Tuesday, October 18, 2022

Berlioz Hector


  

(La Côte-Saint-André, 11. Dezember 1803 - Paris, 8. März 1869)


Als Sohn eines Arztes war er musikalisch so begabt, dass er im Alter von zwölf Jahren seine ersten Kompositionen schrieb. Er ging 1822 nach Paris, wo er nach dem Willen seines Vaters sein Medizinstudium fortsetzen sollen hätte, widmete sich ganz der Musik und vervollkommnete sich von 1826 bis '28 bei Reicha und Lesueur am Konservatorium.

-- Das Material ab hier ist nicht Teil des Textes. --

Lemma applyEvents_row set now events s request : forall ib ib',
  applyEvents set now ib events = inr ib' ->
  ib_snapshots ib' = ib_snapshots ib /\
  if (set =? s) && touches request events
  then exists row, ib_demands ib' !! (s, request) = Some row /\ cleared row
  else ib_demands ib' !! (s, request) = ib_demands ib !! (s, request).
Proof.
  induction events as [|e events IH]; intros ib ib'; simpl.
  { intros [= <-]. by rewrite andb_false_r. }
  destruct (applyDemandEvent set now ib e) as [|ib1] eqn:E; [done|]. simpl. intros Hr.
  apply applyDemandEvent_row in E as (row & Hd & Hsn & Hc1 & Hc2 & Hc3 & _).
  destruct (IH _ _ Hr) as [Hs Hi]. split; [congruence|].
  destruct (decide ((set, de_RunnerRequestID e) = (s, request))) as [[= <- <-]|Hn].
  - rewrite !Z.eqb_refl in *. simpl in *. destruct (touches _ events); [done|].
    exists row. rewrite Hi, Hd, lookup_insert_eq. done.
  - rewrite Hd, lookup_insert_ne in Hi by done.
    destruct (Z.eqb_spec set s) as [->|]; [|done].
    destruct (Z.eqb_spec (de_RunnerRequestID e) request); [congruence|done].
Qed.

Lemma batch_events now ib set message events ib' result :
  ApplyDemandBatch now ib set message events = inr (ib', result) ->
  if Applied result then
    exists ib0 ib1, ib_demands ib0 = ib_demands ib /\ ib_snapshots ib0 = ib_snapshots ib /\
      applyEvents set now ib0 events = inr ib1 /\
      ib_demands ib' = ib_demands ib1 /\ ib_snapshots ib' = ib_snapshots ib1
  else ib' = ib.
Proof.
  unfold ApplyDemandBatch. destruct (_ || _); [done|].
  destruct (inboxGeneration _ _ _ _) as [[g reset] []]; [by intros [= <- <-]|].
  destruct (applyEvents _ _ _ _) as [|ib1] eqn:A; [done|]. simpl. unfold recordMessage.
  destruct (ib_ledger ib1 !! _); [done|]. intros [= <- <-]. simpl.
  eexists _, ib1. split_and!; [| |exact A|done|done]; by destruct (Detected reset).
Qed.

Lemma expireWhere_row set at_ test ib s request :
  ib_snapshots (fst (expireWhere set at_ test ib)) = ib_snapshots ib /\
  ib_demands (fst (expireWhere set at_ test ib)) !! (s, request) =
  option_map (fun row => if (s =? set) && test row
                         then withAbsence row at_ (d_absentSince row) (d_absentCount row) at_ else row)
    (ib_demands ib !! (s, request)).
Proof.
  split; [done|]. simpl. rewrite updateDemands_lookup. simpl. by destruct (ib_demands ib !! _), (s =? set).
Qed.

(** Everything an act can do to the evidence columns of a row. *)
Definition keptEvidence (row row' : DemandRow) : Prop :=
  d_status row' = d_status row /\ d_logical row' = d_logical row /\ d_corroborated row' = d_corroborated row /\
  d_absentSince row' = d_absentSince row /\ d_absentCount row' = d_absentCount row.

Definition rowEffect (set request : Z) (entry : InboxAct * bool) (ib ib' : Inbox) (row' : DemandRow) : Prop :=
  observedOf ib set <= observedOf ib' set /\
  if speaksFor set request (d_logical row') entry then cleared row'
  else exists row, ib_demands ib !! (set, request) = Some row /\
    (keptEvidence row row' \/
     exists range_ observedAt snapshot, fst entry = ActSnapshot range_ observedAt snapshot /\
       is_Some (snapshot !! set) /\ row' = accruedRow (UnixNano observedAt) row /\
       missed (UnixNano observedAt) row = true /\
       observedOf ib set < UnixNano observedAt <= observedOf ib' set).

Lemma unchanged_effect set request entry ib ib' row' :
  sameSet set ib ib' -> ib_demands ib' !! (set, request) = Some row' ->
  speaksFor set request (d_logical row') entry = false -> rowEffect set request entry ib ib' row'.
Proof.
  intros [Hd Hs] L Hn. unfold rowEffect, observedOf. rewrite Hs, Hn. split; [lia|].
  exists row'. split; [congruence|by left].
Qed.

Lemma batch_effect now s message events set request ib ib' result row' :
  ApplyDemandBatch now ib s message events = inr (ib', result) ->
  ib_demands ib' !! (set, request) = Some row' ->
  rowEffect set request (ActBatch now s message events, Applied result) ib ib' row'.
Proof.
  intros E L. apply batch_events in E. destruct (Applied result).
  - destruct E as (ib0 & ib2 & Hd0 & Hs0 & Hev & Hd & Hs).
    destruct (applyEvents_row _ _ _ set request _ _ Hev) as [Hsn Hrow].
    unfold rowEffect, observedOf. rewrite Hs, Hsn, Hs0. split; [lia|]. simpl. fold (touches request events).
    rewrite Hd in L. destruct (_ && _).
    + destruct Hrow as (row & L' & Hc). congruence.
    + exists row'. rewrite L, Hd0 in Hrow. split; [done|by left].
  - subst ib'. by apply unchanged_effect.
Qed.

Lemma snapshot_effect range_ observedAt snapshot set request ib ib' b row' :
  (forall g, Permutation (range_ g) (map_to_list g)) ->
  ReconcileGitHubJobSnapshot range_ observedAt snapshot ib = inr (ib', b) ->
  ib_demands ib' !! (set, request) = Some row' ->
  rowEffect set request (ActSnapshot range_ observedAt snapshot, b) ib ib' row'.
Proof.
  intros Hp E L. apply (snapshot_slice _ _ _ set) in E.
  destruct (snapshot !! set) as [jobs|] eqn:Hset; [|apply unchanged_effect; [done|done|]; simpl; by rewrite Hset].
  destruct E as (ib0 & [Hd0 Hs0] & [Hd1 Hs1]).
  destruct (tx_row range_ set observedAt jobs ib0 request Hp) as [Ho Hrow]. rewrite <- Hd1, L, Hd0 in Hrow.
  assert (observedOf ib' set = Z.max (UnixNano observedAt) (observedOf ib set)) as Ho'.
  { unfold observedOf in *. by rewrite Hs1, Ho, Hs0. }
  assert (observedOf ib0 set = observedOf ib set) as Ho0 by (unfold observedOf; by rewrite Hs0).
  split; [lia|]. simpl. rewrite Hset.
  destruct (ib_demands ib !! (set, request)) as [row|]; [|done].
  destruct Hrow as (row2 & [= <-] & Hr).
  destruct (shows (d_logical row) jobs) eqn:Hsh.
  - destruct Hr as (_ & -> & _ & H1 & H2 & H3). by rewrite Hsh.
  - assert (d_logical row' = d_logical row) as -> by (by destruct Hr as [->|[-> _]]).
    rewrite Hsh. exists row. split; [done|]. destruct Hr as [->|(-> & Hm & Hlt)]; [by left|].
    right. exists range_, observedAt, snapshot. split_and!; [done|by eexists|done|done|lia|lia].
Qed.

1831 war er in Rom, wo er Mendelssohn und vielleicht Glinka kennenlernte, und 1832 war er erneut in Paris, wo er mit finanziellen Nöten und familiären Missgeschicken zu kämpfen hatte. Danach begann er seine kritische Tätigkeit und schrieb von 1835 bis 1963 für das "Journal cles débats"; Inzwischen organisiert er Konzerte mit seiner eigenen Musik und wird von Paganini wahrgenommen.

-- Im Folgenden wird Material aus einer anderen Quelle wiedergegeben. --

(* ===== verification/Projection.v ===== *)
(** * Projecting a demand onto its instance (internal/adapters/sqlite/inbox.go)

    After a broker message is durable, what it says is projected onto the
    instance that runs the job: the instance is bound to the demand GitHub
    really dispatched to it, advances with the demand's status, and is drained
    when the demand completes.  Each function makes several transactions, and
    other writers may come between any two of them, so it is a program whose
    calls are the store's transactions. *)

From Stdlib Require Import ZArith Lia String List.
From stdpp Require Import base tactics list gmap strings pretty.
From S2P Require Import Prelude GoStrings Liveness Domain Operations Failure Effects Store Inbox Ports.

#[local] Open Scope prog_scope.

Definition Answer (A : Set) : Set := (StoreError + A)%type.

(** ** The store's transactions as calls *)

Inductive StoreCall : Set -> Type :=
  | Instant : StoreCall Time
  | DemandOf (set request : Z) : StoreCall (Answer DemandRecord)
  | Live : StoreCall (Answer (list InstanceRow))
  | Swap (source target : InstanceRow) (now : Time) : StoreCall (Answer unit)
  | Rebind (target : InstanceRow) (repo : string) (demand : DemandKey) (now : Time) : StoreCall (Answer unit)
  | AdvanceBy (c : StateChange) : StoreCall Stored
  | DrainsBefore (id : string) : StoreCall (Answer Z)
  | TransitionBy (t : Transition_) : StoreCall Stored
  | CompletedRunners (set : Z) : StoreCall (Answer (list string))
  | ActiveOn (set : Z) (runner : string) : StoreCall (Answer bool)
  | InstanceOf (id : string) : StoreCall Stored.

(** An error, or [nil]. *)
Definition Outcome : Set := option StoreError.

(** ** The event drain *)

Definition eventDrainID (id : string) (generation : Z) : string :=
  if 0 <? generation then "event-drain-" +:+ id +:+ "-g" +:+ pretty generation else "event-drain-" +:+ id.

Definition eventDrain (row : InstanceRow) (generation : Z) (deps : list string) (now : Time) : Transition_ :=
  let id := eventDrainID (row_ID row) generation in
  {| tr_InstanceID := row_ID row; tr_ExpectedState := row_State row; tr_ExpectedVersion := row_Version row;
     tr_NextState := InstanceDraining; tr_DrainPhase := DrainPhaseEvent; tr_LastError := "";
     tr_Operation :=
       {| do_ID := id; do_IdempotencyKey := id; do_EffectKey := "deregister:" +:+ row_ID row;
          do_Kind := OperationDrainKind; do_ResourceID := row_ID row; do_Payload := "{}";
          do_Status := OperationPending; do_Attempts := 0; do_AvailableAt := now; do_LeaseOwner := "";
          do_LeaseUntil := zeroTime; do_LastError := ""; do_CreatedAt := zeroTime; do_UpdatedAt := zeroTime;
          do_DependsOn := deps |} |}.

Definition enqueueDemandDrain (row : InstanceRow) (deps : list string) : Prog StoreCall Outcome :=
  now <~ Instant ;;
  generation <~ DrainsBefore (row_ID row) ;;
  match generation with
  | inl err => Ret (Some err)
  | inr generation =>
      answer <~ TransitionBy (eventDrain row generation deps now) ;;
      Ret (match answer with inl err => Some err | inr _ => None end)
  end.

(** ** The instance follows the demand's status *)

(** [advance], and what follows when it succeeds. *)
Definition advanceThen (row : InstanceRow) (next : InstanceState) (k : InstanceRow -> Prog StoreCall Outcome)
    : Prog StoreCall Outcome :=
  answer <~ AdvanceBy (advanceTo row next) ;;
  match answer with inl err => Ret (Some err) | inr updated => k updated end.

Definition advanceReturn (row : InstanceRow) (next : InstanceState) : Prog StoreCall Outcome :=
  advanceThen row next (fun _ => Ret None).

Definition assignedRound (row : InstanceRow) (again : InstanceRow -> Prog StoreCall Outcome) : Prog StoreCall Outcome :=
  match row_State row with
  | InstanceRegistering => advanceThen row InstanceOnlineIdle again
  | InstanceOnlineIdle => advanceReturn row InstanceAssigned
  | InstanceAssigned | InstanceRunning | InstanceDraining | InstanceDeregistering | InstanceStopping
  | InstanceDeleted => Ret None
  | _ => Ret (Some ErrUncertain)
  end.

Definition startedRound (row : InstanceRow) (again : InstanceRow -> Prog StoreCall Outcome) : Prog StoreCall Outcome :=
  match row_State row with
  | InstanceRegistering => advanceThen row InstanceOnlineIdle again
  | InstanceOnlineIdle => advanceThen row InstanceAssigned again
  | InstanceAssigned => advanceReturn row InstanceRunning
  | InstanceRunning | InstanceDraining | InstanceDeregistering | InstanceStopping | InstanceDeleted => Ret None
  | _ => Ret (Some ErrUncertain)
  end.

Definition completedRound (row : InstanceRow) (again : InstanceRow -> Prog StoreCall Outcome) : Prog StoreCall Outcome :=
  match row_State row with
  | InstancePlanned | InstanceCloning | InstanceBooting | InstanceReachable =>
      enqueueDemandDrain row [own_OperationID (row_Ownership row)]
  | InstanceRegistering => advanceThen row InstanceOnlineIdle again
  | InstanceOnlineIdle | InstanceAssigned | InstanceRunning => enqueueDemandDrain row []
  | InstanceDraining | InstanceDeregistering | InstanceStopping | InstanceDeleted => Ret None
  | _ => Ret (Some ErrUncertain)
  end.

Fixpoint projectRounds (rounds : nat) (row : InstanceRow) (status : DemandEventKind) : Prog StoreCall Outcome :=
  match rounds with
  | O => Ret (Some ErrUncertain)
  | S rounds' =>
      match status with
      | DemandJobAssigned => assignedRound row (fun row => projectRounds rounds' row status)
      | DemandJobStarted => startedRound row (fun row => projectRounds rounds' row status)
      | DemandJobCompleted => completedRound row (fun row => projectRounds rounds' row status)
      | _ => Ret (Some ErrInvalid)
      end
  end.

Definition projectDemandRank (row : InstanceRow) (status : DemandEventKind) : Prog StoreCall Outcome :=
  projectRounds 5 row status.

(** ** The instance is bound to what GitHub dispatched *)

(** The instance of the list that is bound to the request; two are a conflict. *)
Fixpoint boundInstance (repo : string) (request : Z) (found : option InstanceRow) (instances : list InstanceRow)
    : Answer (option InstanceRow) :=
  match instances with
  | [] => inr found
  | candidate :: rest =>
      if bool_decide (row_Repo candidate = repo) && (key_JobID (row_Demand candidate) =? request) then
        match found with
        | Some _ => inl ErrConflict
        | None => boundInstance repo request (if bool_decide (row_ID candidate = "") then None else Some candidate) rest
        end
      else boundInstance repo request found rest
  end.

Definition rebindableRunnerState (s : InstanceState) : bool :=
  match s with
  | InstanceReachable | InstanceRegistering | InstanceOnlineIdle | InstanceAssigned | InstanceRunning => true
  | _ => false
  end.

(** The bound demand was served by this very runner. *)
Definition servedHere (released : DemandRecord) (target : InstanceRow) : bool :=
  bool_decide (dr_RunnerName released = row_ID target)
  && (bool_decide (dr_Status released = DemandJobStarted) || bool_decide (dr_Status released = DemandJobCompleted)).

Definition rebindNow (target : InstanceRow) (record : DemandRecord) : Prog StoreCall (Answer InstanceRow) :=
  now <~ Instant ;;
  answer <~ Rebind target (DemandRecord_Repo record) (DemandRecord_DemandKey record) now ;;
  Ret (match answer with
       | inl err => inl err
       | inr _ => inr (boundTo target (DemandRecord_Repo record) (DemandRecord_DemandKey record) now)
       end).

Definition rebindRunnerDemand (target : InstanceRow) (record : DemandRecord) : Prog StoreCall (Answer InstanceRow) :=
  if negb (rebindableRunnerState (row_State target)) then Ret (inl ErrUncertain)
  else
    let next := boundTo target (DemandRecord_Repo record) (DemandRecord_DemandKey record) (row_UpdatedAt target) in
    if bool_decide (row_Demand next = row_Demand target) || negb (SchedulingMetadataValid next)
    then Ret (inl ErrUncertain)
    else
      released <~ DemandOf (dr_ScaleSetID record) (key_JobID (row_Demand target)) ;;
      match released with
      | inl ErrNotFound => rebindNow target record
      | inl err => Ret (inl err)
      | inr released => if servedHere released target then Ret (inl ErrUncertain) else rebindNow target record
      end.

(** Two machines that can stand for each other. *)
Definition sameMachine (a b : InstanceRow) : bool :=
  bool_decide (row_Platform a = row_Platform b) && bool_decide (row_Profile a = row_Profile b)
  && bool_decide (row_Route a = row_Route b) && bool_decide (row_Resources a = row_Resources b).

Definition alignRunnerDemand (target : InstanceRow) (instances : list InstanceRow) (record : DemandRecord)
    : Prog StoreCall (Answer InstanceRow) :=
  let repo := DemandRecord_Repo record in
  if bool_decide (row_ID target = "") || bool_decide (dr_Owner record = "")
     || bool_decide (dr_Repository record = "") || (dr_RunnerRequestID record <=? 0)
  then Ret (inl ErrInvalid)
  else
    match boundInstance repo (dr_RunnerRequestID record) None instances with
    | inl err => Ret (inl err)
    | inr None => rebindRunnerDemand target record
    | inr (Some source) =>
        if bool_decide (row_ID source = row_ID target) then Ret (inr target)
        else if negb (sameMachine source target) then Ret (inl ErrConflict)
        else if negb (SchedulingMetadataValid (boundTo source (row_Repo target) (row_Demand target) (row_UpdatedAt source)))
                || negb (SchedulingMetadataValid (boundTo target (row_Repo source) (row_Demand source) (row_UpdatedAt target)))
        then Ret (inl ErrConflict)
        else
          now <~ Instant ;;
          answer <~ Swap source target now ;;
          Ret (match answer with
               | inl err => inl err
               | inr _ => inr (boundTo target (row_Repo source) (row_Demand source) now)
               end)
    end.

(** ** One event *)

Definition projectOnto (record : DemandRecord) (instance : option InstanceRow) : Prog StoreCall Outcome :=
  match instance with
  | None => Ret (if bool_decide (dr_Status record = DemandJobCompleted) then None else Some ErrUncertain)
  | Some row => projectDemandRank row (dr_Status record)
  end.

Definition ProjectDemandEvent (set : Z) (event : DemandEvent) : Prog StoreCall Outcome :=
  if (set <=? 0) || negb (DemandEvent_Valid event) then Ret (Some ErrInvalid)
  else if bool_decide (de_Kind event = DemandJobAvailable) then Ret None
  else
    record <~ DemandOf set (de_RunnerRequestID event) ;;
    match record with
    | inl err => Ret (Some err)
    | inr record =>
        instances <~ Live ;;
        match instances with
        | inl err => Ret (Some err)
        | inr instances =>
            if bool_decide (dr_RunnerName record = "") then
              match boundInstance (DemandRecord_Repo record) (dr_RunnerRequestID record) None instances with
              | inl err => Ret (Some err)
              | inr instance => projectOnto record instance
              end
            else
              match List.find (fun i => bool_decide (row_ID i = dr_RunnerName record)) instances with
              | None => projectOnto record None
              | Some target =>
                  aligned <~~ alignRunnerDemand target instances record ;;
                  match aligned with
                  | inl err => Ret (Some err)
                  | inr row => projectOnto record (Some row)
                  end
              end
        end
    end.

(** ** The sweep over completed runners *)

Definition liveRunnerState (s : InstanceState) : bool :=
  match s with InstanceOnlineIdle | InstanceAssigned | InstanceRunning => true | _ => false end.

Fixpoint drainEach (set : Z) (runners drained : list string) : Prog StoreCall (list string * Outcome) :=
  match runners with
  | [] => Ret (drained, None)
  | runner :: rest =>
      busy <~ ActiveOn set runner ;;
      match busy with
      | inl err => Ret (drained, Some err)
      | inr true => drainEach set rest drained
      | inr false =>
          instance <~ InstanceOf runner ;;
          match instance with
          | inl err => Ret (drained, Some err)
          | inr row =>
              if liveRunnerState (row_State row) then
                outcome <~~ projectDemandRank row DemandJobCompleted ;;
                match outcome with
                | Some ErrConflict => drainEach set rest drained
                | Some err => Ret (drained, Some err)
                | None => drainEach set rest (drained ++ [runner])
                end
              else drainEach set rest drained
          end
      end
  end.

Definition DrainCompletedRunners (set : Z) : Prog StoreCall (list string * Outcome) :=
  if set <=? 0 then Ret ([], Some ErrInvalid)
  else
    runners <~ CompletedRunners set ;;
    match runners with
    | inl err => Ret ([], Some err)
    | inr runners => drainEach set runners []
    end.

1838 trat er als Vizebibliothekar in das Konservatorium ein und erlebte 1839 mit Roméo et Juliette seinen ersten unbestrittenen Publikumserfolg.
1854, als seine erste Frau starb, heiratete er erneut eine Sängerin, mit der er seine bereits 1843 begonnenen Tourneen durch alle Länder Europas als umjubelter und umstrittener Dirigent fortsetzte. Aber seine Kompositionen in Paris finden immer noch keine stabile Gunst, während der zärtliche Freund Liszt kommt, um ihm 1855 in Weimar ein "Berlioz-Fest" zu organisieren.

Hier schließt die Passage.